撮り鉄と倫理の問題

 話を現代に戻そう。今や「オタク」という言葉が内包した「奇異さ」はそれほど注目されることもなく、それ自体が一文化として、肯定的印象とともに社会に溶け込んでいった。かつて中学生のころ、両親に悟られないようにこっそり深夜二時放送の「輪るピングドラム」を見ていたのだが、今だったらそんなことはしないだろう。昔は深夜アニメも奇異なものとして見られていたはずが、今では『鬼滅の刃』が深夜9時台に参入してくる。当時のオタク文化の心臓部であったアニメはかつて2ちゃんねるでこっそり共有し合っていたはずなのに、今では誰もがTwitter上でアニメの感想が滝のように流れている(その反面、かつての「悪い場所」の拠点であった秋葉原はかつての勢いを失っているように思えるのだが、どうだろうか)。


 鉄道趣味はそうしたかつてのオタク文化の紛れもない一面であった。だが、アニメのそれとは大きく異なり、いまだに世間から冷たい目を向けられている。いわゆる「撮り鉄」が社会問題となったのは2020年ごろだったろうが、写真を撮影しそのクオリティをSNS上で共有する、そうした欲望に支配されるあまり、倫理性を無視して器物損壊や暴言、あるいは住居侵入などを繰り返しているというニュースを、ここ最近でもよく耳にする。そうした「撮り鉄」の横暴に対し、同じ「撮り鉄」が「あんなのは撮り鉄ではない」とSNS上で意見するという様相を、類似する事件が発生するたびに繰り返している。観念上で集団を切り離す以上に内部変化が起きない状態を前に、とうとう鉄道会社の側から撮影スポットの立ち入り禁止化や、駅員の配備増加といった管理制御の手法を取り出したというのが、昨今の「撮り鉄」をめぐる状況だろう。

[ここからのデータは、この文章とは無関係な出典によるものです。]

(** An [InvalidCalendarName] for XNYS: nothing is cached when it is created;
    its message is rendered at the first access; after its keyword is
    overwritten, another error is created and that one's message is asked
    for (which raises, the base class having no template), [str] renders the
    new keyword while [message] still returns the first rendering. *)
Lemma message_is_lazy_and_cached_witness :
  let e := CalendarError_init (Some InvalidCalendarName_msg)
             {[ "calendar_name"%string := "XNYS"%string ]} empty_heap in
  let h2 := snd (message (fst e) (snd e)) in
  let h3 := run [ SetKwarg (fst e) "calendar_name" "XTAI";
                  New None ∅;
                  GetMessage 1%nat ] h2 in
  message_cache (snd e) !! fst e = None
  /\ fst (message (fst e) (snd e))
     = Ok "The requested ExchangeCalendar, XNYS, does not exist."%string
  /\ CalendarError_str (fst e) h3
     = Ok "The requested ExchangeCalendar, XTAI, does not exist."%string
  /\ fst (message 1%nat h3) = Raise AttributeError
  /\ message (fst e) h3
     = (Ok "The requested ExchangeCalendar, XNYS, does not exist."%string, h3).
Proof.
  cbv zeta.
  assert (Wf : heap_wf empty_heap).
  { intros i _. split; apply lookup_empty. }
  destruct (message_is_lazy_and_cached empty_heap (Some InvalidCalendarName_msg)
              {[ "calendar_name"%string := "XNYS"%string ]} Wf)
    as (C0 & _ & H).
  split; [exact C0|].
  assert (F : fst (message
                     (fst (CalendarError_init (Some InvalidCalendarName_msg)
                             {[ "calendar_name"%string := "XNYS"%string ]}
                             empty_heap))
                     (snd (CalendarError_init (Some InvalidCalendarName_msg)
                             {[ "calendar_name"%string := "XNYS"%string ]}
                             empty_heap)))
              = Ok "The requested ExchangeCalendar, XNYS, does not exist."%string)
    by (vm_compute; reflexivity).
  split; [exact F|].
  split; [vm_compute; reflexivity|].
  split; [vm_compute; reflexivity|].
  apply (H [] _ _). cbn [run fold_left]. rewrite <- F. apply surjective_pairing.
Defined.
Lemma interval_meet_Some i j m :
  interval_meet i j = Some m →
  (lo m, loOp m) = bound_join (lo i, loOp i) (lo j, loOp j) ∧
  (hi m, hiOp m) = bound_meet (hi i, hiOp i) (hi j, hiOp j) ∧
  (Z.max (lo i) (lo j) < Z.min (hi i) (hi j))%Z.
Proof.
  unfold interval_meet.
  destruct (Z.ltb_spec (bound_join (lo i, loOp i) (lo j, loOp j)).1
              (bound_meet (hi i, hiOp i) (hi j, hiOp j)).1) as [H|]; [|done].
  intros [= <-]. cbn [lo loOp hi hiOp].
  rewrite bound_join_fst, bound_meet_fst in H.
  by destruct (bound_join _ _), (bound_meet _ _).
Qed.

Lemma interval_meet_None i j :
  interval_meet i j = None ↔ (Z.min (hi i) (hi j) ≤ Z.max (lo i) (lo j))%Z.
Proof.
  unfold interval_meet. rewrite bound_join_fst, bound_meet_fst. simpl.
  destruct (Z.ltb_spec (Z.max (lo i) (lo j)) (Z.min (hi i) (hi j))); split; try done; lia.
Qed.

Lemma interval_meet_opt_assoc x y z :
  interval_meet_opt (interval_meet_opt x y) z = interval_meet_opt x (interval_meet_opt y z).
Proof.
  destruct x as [i|], y as [j|], z as [k|]; simpl; try done;
    [|by destruct (interval_meet i j)..].
  destruct (interval_meet i j) as [m|] eqn:Hm, (interval_meet j k) as [n|] eqn:Hn; simpl.
  - apply interval_meet_Some in Hm as (Hml & Hmh & _).
    apply interval_meet_Some in Hn as (Hnl & Hnh & _).
    unfold interval_meet.
    by rewrite Hml, Hmh, Hnl, Hnh, bound_join_assoc, bound_meet_assoc.
  - apply interval_meet_Some in Hm as (Hml & Hmh & _).
    apply interval_meet_None in Hn. apply interval_meet_None.
    pose proof (bound_join_fst (lo i, loOp i) (lo j, loOp j)) as H1.
    pose proof (bound_meet_fst (hi i, hiOp i) (hi j, hiOp j)) as H2.
    rewrite <- Hml in H1. rewrite <- Hmh in H2. simpl in *. lia.
  - apply interval_meet_Some in Hn as (Hnl & Hnh & _).
    apply interval_meet_None in Hm. symmetry. apply interval_meet_None.
    pose proof (bound_join_fst (lo j, loOp j) (lo k, loOp k)) as H1.
    pose proof (bound_meet_fst (hi j, hiOp j) (hi k, hiOp k)) as H2.
    rewrite <- Hnl in H1. rewrite <- Hnh in H2. simpl in *. lia.
  - done.
Qed.

(** ** [constraintIntersect] computes the meet of the intervals *)

Lemma newLower_cases a b :
  (versionCompare (lower a) (lower b) = (-1)%Z ∧
   newLower a b = Some (lower b, lowerOperator b)) ∨
  (versionCompare (lower a) (lower b) = 0%Z ∧
   newLower a b = Some (lower a, merge (lowerOperator a) (lowerOperator b))) ∨
  (versionCompare (lower a) (lower b) = 1%Z ∧
   newLower a b = Some (lower a, lowerOperator a)).
Proof.
  unfold newLower.
  destruct (versionCompare_range (lower a) (lower b)) as [H|[H|H]]; rewrite H; auto.
Qed.

Lemma newUpper_cases a b :
  (versionCompare (upper a) (upper b) = (-1)%Z ∧
   newUpper a b = Some (upper a, upperOperator a)) ∨
  (versionCompare (upper a) (upper b) = 0%Z ∧
   newUpper a b = Some (upper a, merge (upperOperator a) (upperOperator b))) ∨
  (versionCompare (upper a) (upper b) = 1%Z ∧
   newUpper a b = Some (upper b, upperOperator b)).
Proof.
  unfold newUpper.
  destruct (versionCompare_range (upper a) (upper b)) as [H|[H|H]]; rewrite H; auto.
Qed.

Lemma constraintIntersect_cases a b :
  ∃ l lop u uop,
    newLower a b = Some (l, lop) ∧ newUpper a b = Some (u, uop) ∧
    (l = lower a ∨ l = lower b) ∧ (u = upper a ∨ u = upper b) ∧
    constraintIntersect a b =
      if bool_decide (versionCompare l u ≠ (-1)%Z) then None
      else Some {| lower := l; upper := u; lowerOperator := lop; upperOperator := uop |}.
Proof.
  unfold constraintIntersect.
  destruct (newLower_cases a b) as [[_ ->]|[[_ ->]|[_ ->]]],
           (newUpper_cases a b) as [[_ ->]|[[_ ->]|[_ ->]]];
    eexists _, _, _, _; repeat split; eauto.
Qed.
(** Calls that leave [PriceService]. *)
Inductive event : Type :=
| FetchPrices (chainId : Z) (tokens : list ERC20Token)
| StorePrices (chainId : Z) (prices : list Price)
| DiscoverAllTokens (forceRefresh : bool)
| ProgressStart (key label : string) (total : nat) (chainId : option Z)
| ProgressUpdate (key : string) (processed : nat)
| ProgressIncrement (key : string)
| ProgressComplete (key : string)
| ProgressGetStats
| LoggerError (msg : message) (error : exn)
| LoggerDebug (msg : message)
| LoggerInfo (msg : message)
| SetTimeout (ms : Z)
| SetInterval (ms : Z).

(** What a run of asynchronous code leaves behind: its own calls in program
    order, the tasks it awaited together through [Promise.all] (each with its
    own program order; how the event loop interleaves them is left open), and
    the promises it started without awaiting them. *)
Inductive item : Type :=
| Ev (e : event)
| All (tasks : list (list item))
| Detached (task : list item).

(** ** The progress tracker *)

Module ProgressTracker.

(** Modelled from the spec: [src/utils/progressTracker] is not among the
    sources.  Section 4.3 gives the state kept per key and the
    operations: [start] creates or resets the entry, [update] sets
    [processed] to the maximum of the current and the given value,
    [increment] adds one to [processed], [complete] closes the entry to
    further progress writes, [getStats] adds up errors and processed counts
    over all keys.  [completed] stands for "completedAt is set". *)
Record ProgressState : Type := mkProgress {
  ps_label : string;
  ps_total : nat;
  ps_processed : nat;
  ps_errors : nat;
  ps_chainId : option Z;
  ps_completed : bool
}.

Record Stats : Type := mkStats { stats_processed : nat; stats_errors : nat }.

Definition set_processed (st : ProgressState) (n : nat) : ProgressState :=
  mkProgress (ps_label st) (ps_total st) n (ps_errors st) (ps_chainId st)
             (ps_completed st).

Definition close (st : ProgressState) : ProgressState :=
  mkProgress (ps_label st) (ps_total st) (ps_processed st) (ps_errors st)
             (ps_chainId st) true.

Definition start (key label : string) (total : nat) (cid : option Z)
    (t : gmap string ProgressState) : gmap string ProgressState :=
  <[key := mkProgress label total 0 0 cid false]> t.

Definition write (key : string) (f : ProgressState -> ProgressState)
    (t : gmap string ProgressState) : gmap string ProgressState :=
  match t !! key with
  | Some st => if ps_completed st then t else <[key := f st]> t
  | None => t
  end.

Definition update (key : string) (processed : nat) :=
  write key (fun st => set_processed st (Nat.max (ps_processed st) processed)).

Definition increment (key : string) :=
  write key (fun st => set_processed st (S (ps_processed st))).

Definition complete (key : string) (t : gmap string ProgressState)
    : gmap string ProgressState :=
  match t !! key with
  | Some st => <[key := close st]> t
  | None => t
  end.

Definition getStats (t : gmap string ProgressState) : Stats :=
  map_fold (fun _ st acc =>
              mkStats (stats_processed acc + ps_processed st)
                      (stats_errors acc + ps_errors st))
           (mkStats 0 0) t.

End ProgressTracker.

(** ** Heap, outcomes and the monad of the embedding *)

(** Token arrays are objects: a variable holds a reference [loc] into
    [arrays].  [tracker] is the process-wide state of the progress tracker. *)
Definition loc : Type := nat.

Record Heap : Type := mkHeap {
  arrays : list (list ERC20Token);
  tracker : gmap string ProgressTracker.ProgressState
}.

(** A run yields the calls it made, the heap it leaves, and either a value
    or the exception it threw (the rejection of its promise). *)
Record Outcome (A : Type) : Type := mkOutcome {
  events : list item;
  heap : Heap;
  result : exn + A
}.
Arguments mkOutcome {A} _ _ _.
Arguments events {A} _.
Arguments heap {A} _.
Arguments result {A} _.

Definition M (A : Type) : Type := Heap -> Outcome A.

Definition ret {A} (a : A) : M A := fun h => mkOutcome [] h (inr a).

Definition throw {A} (e : exn) : M A := fun h => mkOutcome [] h (inl e).

Definition bind {A B} (m : M A) (f : A -> M B) : M B := fun h =>
  match m h with
  | mkOutcome l1 h1 (inl e) => mkOutcome l1 h1 (inl e)
  | mkOutcome l1 h1 (inr a) =>
      match f a h1 with
      | mkOutcome l2 h2 r => mkOutcome (l1 ++ l2) h2 r
      end
  end.

(** [try { body } catch (error) { handler }] *)
Definition try_catch {A} (body : M A) (handler : exn -> M A) : M A := fun h =>
  match body h with
  | mkOutcome l1 h1 (inl e) =>
      match handler e h1 with
      | mkOutcome l2 h2 r => mkOutcome (l1 ++ l2) h2 r
      end
  | mkOutcome l1 h1 (inr a) => mkOutcome l1 h1 (inr a)
  end.

#[global] Instance M_ret : MRet M := @ret.
#[global] Instance M_bind : MBind M := fun A B f m => bind m f.

Definition call (e : event) : M unit := fun h => mkOutcome [Ev e] h (inr tt).

(** *** Arrays *)

Definition alloc (l : list ERC20Token) : M loc := fun h =>
  mkOutcome [] (mkHeap (arrays h ++ [l]) (tracker h)) (inr (length (arrays h))).

Definition read (a : loc) : M (list ERC20Token) := fun h =>
  match arrays h !! a with
  | Some l => mkOutcome [] h (inr l)
  | None => mkOutcome [] h (inl "TypeError")
  end.

(** [[...a]] *)
Definition spread (a : loc) : M loc := l ← read a; alloc l.

(** [a.some(p)] *)
Definition array_some (a : loc) (p : ERC20Token -> bool) : M bool :=
  l ← read a; mret (existsb p l).

(** [a.push(x)] *)
Definition array_push (a : loc) (x : ERC20Token) : M unit := fun h =>
  match arrays h !! a with
  | Some l => mkOutcome [] (mkHeap (<[a := l ++ [x]]> (arrays h)) (tracker h)) (inr tt)
  | None => mkOutcome [] h (inl "TypeError")
  end.

(** *** Promises *)

(** Runs the tasks of a [Promise.all].  Each task's calls are kept apart;
    the heap is handed from task to task in array order (the tasks of this
    program write to disjoint arrays and tracker keys). *)
Fixpoint settle (tasks : list (M unit)) (h : Heap)
    : list (list item) * Heap * option exn :=
  match tasks with
  | [] => ([], h, None)
  | t :: r =>
      match t h with
      | mkOutcome l1 h1 r1 =>
          match settle r h1 with
          | (logs, h', rejected) =>
              (l1 :: logs, h',
               match r1 with inl e => Some e | inr _ => rejected end)
          end
      end
  end.
(** * jsonquery: the node tree built from a decoded JSON value

    A shallow embedding of [node.go].  The Go program builds a
    pointer-linked tree of [Node]s by mutation; the embedding keeps the
    pointers: nodes live in a store addressed by allocation order, the five
    link fields hold optional addresses, and [parseValue] threads the store
    through a small state-and-panic monad.

    - [int] is a 64-bit integer and [level+1] wraps around ([GoInt.add]).
      The results on the built tree are stated for values whose nesting
      keeps the levels within [int] ([fits]); no value a machine can hold
      is nested 2^63 deep.  That [parseValue] returns is proved for every
      value ([parseValue_total]).
    - [strconv.FormatFloat], [json.Unmarshal] and [ioutil.ReadAll] are
      library functions: they are variables of the section [Builder].
    - A Go map is the list of its entries in the order the runtime
      iterates over them; [sort.Strings] is an insertion sort.
    - [ChildNodes], [InnerText] and [OutputXML] loop until a [nil] link, so
      their models count steps; the theorems give a number of steps that
      is enough, and any larger number does as well. *)

From Stdlib Require Import ZArith Ascii String List Lia Bool Sorted Permutation.
From Stdlib Require Import DecimalString.
From stdpp Require Import base tactics option list sorting.

Set Warnings "-register-all".
Open Scope Z_scope.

 2000年代から始まるオタク文化の一部として、「電車男」を支える人物としても表象された鉄道オタク。彼らは変容したオタク文化そのものを前にして、いまだに反倫理的な体制を敷き続けている。それはある意味で古き良きオタクを表現しているのかもしれないが、しかし現代の価値観との間にもはや無視できない摩擦熱を生み出しているのは紛れもない事実だろう。摩擦による熱がやがて火を生み、激しく炎上した事例はもはや枚挙にいとまがない。そんな現状を見ながら、鉄道が好きな——あるいは好きだった——私は、この擦り切れるような状況をただ見ているだけだった。